## INPUT
(** The engine executes a command exactly when the host reports being idle with
    an empty queue while a compaction is due; the command is the compaction of the
    current objectives under the current sequence number. *)
Theorem execute_iff s e c :
  Execute c ∈ (react s e).2 ↔
  e = Event_HostIdle 0 ∧ pending_compact s = true ∧ c = compaction s.
Proof.
  transitivity (c ∈ executions (react s e).2).
  { unfold executions. rewrite list_elem_of_omap. split.
    - intros Hin. by exists (Execute c).
    - intros ([] & Hin & [=]). by subst. }
  rewrite react_executions. split.
  - destruct e as [| | | | | | |q|u]; try (by intros ?%not_elem_of_nil).
    destruct (pending_compact s), (N.eqb_spec q 0) as [->|]; simpl; try (by intros ?%not_elem_of_nil).
    by intros ->%list_elem_of_singleton.
  - intros (-> & -> & ->). by apply list_elem_of_singleton.
Qed.

(** After at most [n] compactions, every executed one has an earlier number. *)
Lemma executions_numbered n s es :
  (n + N.of_nat (length es) < u64_modulus)%N → (compactions s <= n)%N →
  NoDup (call_idempotency_key <$> executions (replay s es).2) ∧
  ∀ c, c ∈ executions (replay s es).2 →
       match c with CommandCall_Compact k => (compactions s <= sequence k)%N end.
Proof.
  revert n s. induction es as [|e es IH]; intros n s Hn Hc.
  { split; [constructor|]. by intros c ?%not_elem_of_nil. }
  rewrite replay_cons. cbn [length snd] in *. unfold executions at 1 2. rewrite omap_app.
  fold (executions (react s e).2) (executions (replay (react s e).1 es).2).
  pose proof (react_compactions s e) as Hcomp. pose proof (react_executions s e) as Hex.
  assert (compactions s < u64_modulus - 1)%N as Hb by lia.
  destruct (IH (n + 1)%N (react s e).1) as [IH1 IH2]; [lia| |].
  { rewrite Hcomp. destruct (executions (react s e).2); rewrite ?u64_succ_small by lia; lia. }
  assert (executions (react s e).2 = [] ∨ executions (react s e).2 = [compaction s]) as [E|E].
  { rewrite Hex. destruct e; auto. destruct (_ && _); auto. }
  - rewrite E in *. simpl. by rewrite <-Hcomp.
  - rewrite E in *. rewrite u64_succ_small in Hcomp by lia. simpl. split.
    + apply NoDup_cons. split; [|done]. intros (c & Hk & Hin)%list_elem_of_fmap.
      apply IH2 in Hin. apply (call_idempotency_key_inj (compaction s) c) in Hk.
      destruct c as [k]. simpl in Hk. rewrite Hcomp in Hin. lia.
    + intros c [->|Hin%IH2]%elem_of_cons; [simpl; lia|]. destruct c as [k]. rewrite Hcomp in Hin. lia.
Qed.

## WHAT THIS TASK INVOLVES
Check the listing for the word "destruct". Show each line that has it.

## RESPONSE TO THE TASK
  - destruct e as [| | | | | | |q|u]; try (by intros ?%not_elem_of_nil).
    destruct (pending_compact s), (N.eqb_spec q 0) as [->|]; simpl; try (by intros ?%not_elem_of_nil).
  destruct (IH (n + 1)%N (react s e).1) as [IH1 IH2]; [lia| |].
  { rewrite Hcomp. destruct (executions (react s e).2); rewrite ?u64_succ_small by lia; lia. }
  { rewrite Hex. destruct e; auto. destruct (_ && _); auto. }
      destruct c as [k]. simpl in Hk. rewrite Hcomp in Hin. lia.
    + intros c [->|Hin%IH2]%elem_of_cons; [simpl; lia|]. destruct c as [k]. rewrite Hcomp in Hin. lia.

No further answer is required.